Constitutional Amendment Seeks To Establish Nonpartisan Elections In SD
A constitutional amendment to establish nonpartisan elections in South Dakota may be on the ballot in 2016. The amendment seeks to stop candidates from running under the title of democrat or republican.
The constitutional amendment is controversial for some Democrats and Republicans. Rick Weiland is the chair of South Dakotan’s for a Nonpartisan Democracy. He says the amendment will lead to better public policy.
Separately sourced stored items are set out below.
Lemma loaded_entries_are_fresh_witness :
  get_from_cache "title:Alpha" 9
    (load_tvmaze_cache
       (CacheFileData "0.9"
          {[ "title:Alpha" := {| raw_timestamp := Some 0;
                                 raw_data := Some (Some show_42) |};
             "title:Beta" := {| raw_timestamp := None;
                                raw_data := Some None |} ]} 1) 9)
  = (data {| timestamp := 0; data := Some show_42 |},
     load_tvmaze_cache
       (CacheFileData "0.9"
          {[ "title:Alpha" := {| raw_timestamp := Some 0;
                                 raw_data := Some (Some show_42) |};
             "title:Beta" := {| raw_timestamp := None;
                                raw_data := Some None |} ]} 1) 9).
Proof.
  refine (proj2 (proj2 (loaded_entries_are_fresh _ 9 "title:Alpha"
                          {| timestamp := 0; data := Some show_42 |} _))).
  vm_compute. reflexivity.
Defined.

(** A file that is missing, unreadable or of another shape gives an empty
    cache, and the version the file states is not looked at. *)
Lemma load_tvmaze_cache_cold_start (now : Z) :
  load_tvmaze_cache NoCacheFile now = ∅
  ∧ load_tvmaze_cache UnreadableCacheFile now = ∅
  ∧ load_tvmaze_cache ForeignObject now = ∅
  ∧ ∀ v1 v2 entries s1 s2,
      load_tvmaze_cache (CacheFileData v1 entries s1) now
      = load_tvmaze_cache (CacheFileData v2 entries s2) now.
Proof. done. Qed.

Lemma load_after_save_lookup (c : gmap string CacheEntry) (save_time load_time : Z)
    (key : string) :
  load_tvmaze_cache (save_tvmaze_cache c save_time) load_time !! key
  = entry ← c !! key;
    if age_days load_time (timestamp entry) <=? TVMAZE_CACHE_MAX_AGE_DAYS
    then Some entry else None.
Proof.
  unfold load_tvmaze_cache, save_tvmaze_cache.
  rewrite lookup_omap, lookup_fmap.
  destruct (c !! key) as [[ts d]|]; simpl; [|done].
  unfold valid_entry. simpl. by destruct (_ <=? _).
Qed.

(** Saving and loading again: whenever the cache is saved and whenever it is
    loaded afterwards, a read of any key at the time of the load answers from
    the loaded cache what it would have answered from the cache that was
    saved; and a cache whose entries are all within the maximum age at the
    time of the load comes back as it was. *)
Theorem save_load_round_trip (c : gmap string CacheEntry)
    (save_time load_time : Z) :
  (∀ key,
     (get_from_cache key load_time
        (load_tvmaze_cache (save_tvmaze_cache c save_time) load_time)).1
     = (get_from_cache key load_time c).1)
  ∧ ((∀ key entry, c !! key = Some entry →
        age_days load_time (timestamp entry) ≤ TVMAZE_CACHE_MAX_AGE_DAYS) →
     load_tvmaze_cache (save_tvmaze_cache c save_time) load_time = c).
Proof.
  split.
  - intros key. unfold get_from_cache. rewrite load_after_save_lookup.
    destruct (c !! key) as [entry|]; simpl; [|done].
    destruct (Z.leb_spec (age_days load_time (timestamp entry))
                         TVMAZE_CACHE_MAX_AGE_DAYS) as [Hle|Hgt].
    + destruct (Z.gtb_spec (age_days load_time (timestamp entry))
                           TVMAZE_CACHE_MAX_AGE_DAYS); [lia | done].
    + destruct (Z.gtb_spec (age_days load_time (timestamp entry))
                           TVMAZE_CACHE_MAX_AGE_DAYS); [done | lia].
  - intros Hfresh. apply map_eq. intros key. rewrite load_after_save_lookup.
    destruct (c !! key) as [entry|] eqn:Hentry; simpl; [|done].
    destruct (Z.leb_spec (age_days load_time (timestamp entry))
                         TVMAZE_CACHE_MAX_AGE_DAYS) as [Hle|Hgt]; [done|].
    specialize (Hfresh key entry Hentry). lia.
Qed.

(** ** Field extraction *)

Lemma foldl_insert_lookup {V} (g : string → V) (names : list string)
    (start : gmap string V) (name : string) :
  foldl (λ m n, <[n := g n]> m) start names !! name
  = if decide (name ∈ names) then Some (g name) else start !! name.
Proof.
  revert start. induction names as [|n names IH]; intros start; cbn [foldl].
  { destruct (decide (name ∈ [])) as [Hin|_]; [|done].
    by apply elem_of_nil in Hin. }
  rewrite IH.
  destruct (decide (name ∈ names)) as [Hin|Hnin];
    destruct (decide (name ∈ n :: names)) as [Hin'|Hnin']; try done.
  - exfalso. apply Hnin'. by right.
  - apply elem_of_cons in Hin' as [->|Hin']; [|done].
    by rewrite lookup_insert_eq.
  - rewrite lookup_insert_ne; [done|]. intros ->. apply Hnin'. by left.
Qed.

(** Field isolation: the metadata of a show has a value for exactly the
    selected fields, and the value of a field depends on the extractor of
    that field only: its result, the marker "Error Processing Field" when it
    raises, and "N/A" when no extractor is registered; an extractor that
    raises changes no other field. *)
Theorem show_metadata_field_isolation
    (field_processors : gmap string (PlexShow → Result Value))
    (SELECTED_SHOW_FIELDS : list string) (show_obj : PlexShow)
    (field_name : string) :
  process_show_metadata field_processors SELECTED_SHOW_FIELDS show_obj
    !! field_name
  = if decide (field_name ∈ SELECTED_SHOW_FIELDS)
    then Some match field_processors !! field_name with
              | Some processor =>
                match processor show_obj with
                | Ok value => value
                | Raise _ => VStr "Error Processing Field"
                end
              | None => VStr "N/A"
              end
    else None.
Proof.
  unfold process_show_metadata.
  rewrite (foldl_insert_lookup
             (λ n, match field_processors !! n with
                   | Some processor =>
                     match processor show_obj with
                     | Ok value => value
                     | Raise _ => VStr "Error Processing Field"
                     end
                   | None => VStr "N/A"
                   end)).
  by rewrite lookup_empty.
Qed.

(** ** Identity resolution of a show *)

Lemma append_empty_r (s : string) : s +:+ "" = s.
Proof.
  induction s as [|c s IH]; [done|].
  change (String c s +:+ "") with (String c (s +:+ "")). by rewrite IH.
Qed.

Lemma append_assoc (s1 s2 s3 : string) : (s1 +:+ s2) +:+ s3 = s1 +:+ (s2 +:+ s3).
Proof.
  induction s1 as [|c s1 IH]; [done|].
  change ((String c s1 +:+ s2) +:+ s3) with (String c ((s1 +:+ s2) +:+ s3)).
  by rewrite IH.
Qed.

(** Without an occurrence of the separator, [split] returns the text whole. *)
Lemma split_go_no_occurrence (sep s cur : string) :
  occurs_in sep s = false → split_go sep 0 s cur = [cur +:+ s].
Proof.
  revert cur. induction s as [|c s IH]; intros cur Hocc.
  { cbn [split_go]. by rewrite append_empty_r. }
  cbn [occurs_in] in Hocc. apply orb_false_iff in Hocc as [Hpre Hocc].
  cbn [split_go]. rewrite Hpre, IH by done.
  by rewrite append_assoc.
Qed.

(** The id of the remote lookup: for the first guid that starts with
    imdb://, the text after that prefix, when the prefix does not occur in it
    again. *)
Theorem imdb_id_of_first_imdb_guid (before after : list string) (rest : string) :
  Forall (λ guid_id, String.prefix "imdb://" guid_id = false) before →
  occurs_in "imdb://" rest = false →
  imdb_id_of (before ++ ("imdb://" +:+ rest) :: after) = Some rest.
Proof.
  intros Hbefore Hrest. unfold imdb_id_of.
  assert (List.find (String.prefix "imdb://")
            (before ++ ("imdb://" +:+ rest) :: after)
          = Some ("imdb://" +:+ rest)) as ->.
  { induction Hbefore as [|g before Hg _ IH]; simpl.
    - by destruct rest.
    - by rewrite Hg. }
  unfold split.
  change ("imdb://" +:+ rest)
    with (String "i" (String "m" (String "d" (String "b" (String ":"
            (String "/" (String "/" rest))))))).
  cbn [split_go].
  assert (String.prefix "imdb://"
            (String "i" (String "m" (String "d" (String "b" (String ":"
               (String "/" (String "/" rest)))))))
          = true) as -> by (by destruct rest).
  cbn [String.length Nat.sub split_go].
  rewrite split_go_no_occurrence by done. reflexivity.
Qed.

Lemma imdb_id_of_first_imdb_guid_witness :
  imdb_id_of (["tvdb://7"] ++ ("imdb://" +:+ "tt0000001") :: ["imdb://tt2"])
  = Some "tt0000001".
Proof.
  apply (imdb_id_of_first_imdb_guid ["tvdb://7"] ["imdb://tt2"] "tt0000001").
  - repeat constructor.
  - reflexivity.
Defined.

Section LookupOrderFacts.
Variable field_processors : gmap string (PlexShow → Result Value).
Variable SELECTED_SHOW_FIELDS : list string.
Variable tvmaze_lookup : string → bool → M (option TVMazeShowInfo).

(** The id is preferred: when the lookup by IMDB id finds the show, no lookup
    by title is made; the record holds what the id lookup found, and the
    world is the one that lookup left. *)
Theorem id_lookup_preferred (show_obj : PlexShow) (guid_ids : list string)
    (imdb_id : string) (info : TVMazeShowInfo) (w w1 : World) :
  guids show_obj = Ok guid_ids →
  imdb_id_of guid_ids = Some imdb_id →
  imdb_id ≠ "" →
  tvmaze_lookup imdb_id true w = (Ok (Some info), w1) →
  process_single_show field_processors SELECTED_SHOW_FIELDS tvmaze_lookup
    show_obj w
  = (Ok {| fields := process_show_metadata field_processors
                                           SELECTED_SHOW_FIELDS show_obj;
           seasons_in_plex :=
             match show_seasons show_obj with
             | Ok l => collect_plex_seasons l ∅
             | Raise _ => ∅
             end;
           tvmaze_info := Some info;
           max_seasons := Some (total_seasons info) |}, w1).
Proof.
  intros Hguids Hid Hne Hlookup.
  unfold process_single_show, try_except, process_single_show_try, bind, lift, ret.
  rewrite Hguids, Hid. simpl.
  destruct (String.eqb_spec imdb_id "") as [|_]; [done|]. simpl.
  by rewrite Hlookup.
Qed.

(** The title is the fallback: when the show has an IMDB id and the lookup by
    that id finds nothing, the title ([originalTitle] if it has one, else
    [title]) is looked up next, provided it is not blank, and the record
    holds what that lookup returns. *)
Theorem title_lookup_fallback (show_obj : PlexShow) (guid_ids : list string)
    (imdb_id search_title : string) (found : option TVMazeShowInfo)
    (w w1 w2 : World) :
  guids show_obj = Ok guid_ids →
  imdb_id_of guid_ids = Some imdb_id →
  imdb_id ≠ "" →
  tvmaze_lookup imdb_id true w = (Ok None, w1) →
  search_title = (if truthy (originalTitle show_obj)
                  then default "" (originalTitle show_obj)
                  else title show_obj) →
  strip_is_nonempty search_title = true →
  tvmaze_lookup search_title false w1 = (Ok found, w2) →
  process_single_show field_processors SELECTED_SHOW_FIELDS tvmaze_lookup
    show_obj w
  = (Ok {| fields := process_show_metadata field_processors
                                           SELECTED_SHOW_FIELDS show_obj;
           seasons_in_plex :=
             match show_seasons show_obj with
             | Ok l => collect_plex_seasons l ∅
             | Raise _ => ∅
             end;
           tvmaze_info := found;
           max_seasons := Some (from_option total_seasons 0 found) |}, w2).
Proof.
  intros Hguids Hid Hne Hlookup Htitle Hstrip Hbytitle.
  unfold process_single_show, try_except, process_single_show_try, bind, lift, ret.
  rewrite Hguids, Hid. simpl.
  destruct (String.eqb_spec imdb_id "") as [|_]; [done|]. simpl.
  rewrite Hlookup. rewrite <- Htitle.
  assert (search_title ≠ "") as Hnonempty.
  { intros ->. by vm_compute in Hstrip. }
  destruct (String.eqb_spec search_title "") as [|_]; [done|]. simpl.
  rewrite Hstrip, Hbytitle. by destruct found.
Qed.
“It shouldn’t be about the wellbeing of a country based on whether or not you’re a Democrat or Republican. We’re all citizens of the greatest democracy in the world and we need to come together. There are challenges that we face as a country here in the United States and around the world—Issues that have got to be tackled. But if all we can do is stand up and beat the drum, this partisan drum, and this unwillingness to cross the isles and work together to solve these problems, we’re never going to get at them,” says Weiland.
Not everyone agrees that nonpartisan elections would be a benefit to voters. Brian Gosch is the Republican Majority Leader in South Dakota. He says it’s easier for voters to make decisions when they know a candidates party affiliation.
“I think it’s an attempt to get more democrats elected. I mean each party has a goal of getting as many of their candidates elected as possible. And more recently in South Dakota republicans have won more elections whether it be at the legislature or statewide offices which only republicans hold those positions right now. So if you’re not getting it done based on ideas and policies you support then you have to look for other means to get elected, or to try to get your candidates elected,” says Gosch.
Some disagree with Gosch. Weiland argues…
“Having been a life-long Democrat, a proud Democrat, a strong Democrat-I really do believe that the party label has gotten in the way of good public policy. That we can get at these problems without having to always get at each other,” Weiland says.
If the signatures are verified by the Secretary of State, the constitutional amendment for nonpartisan elections will appear on the November, 2016 general election ballot.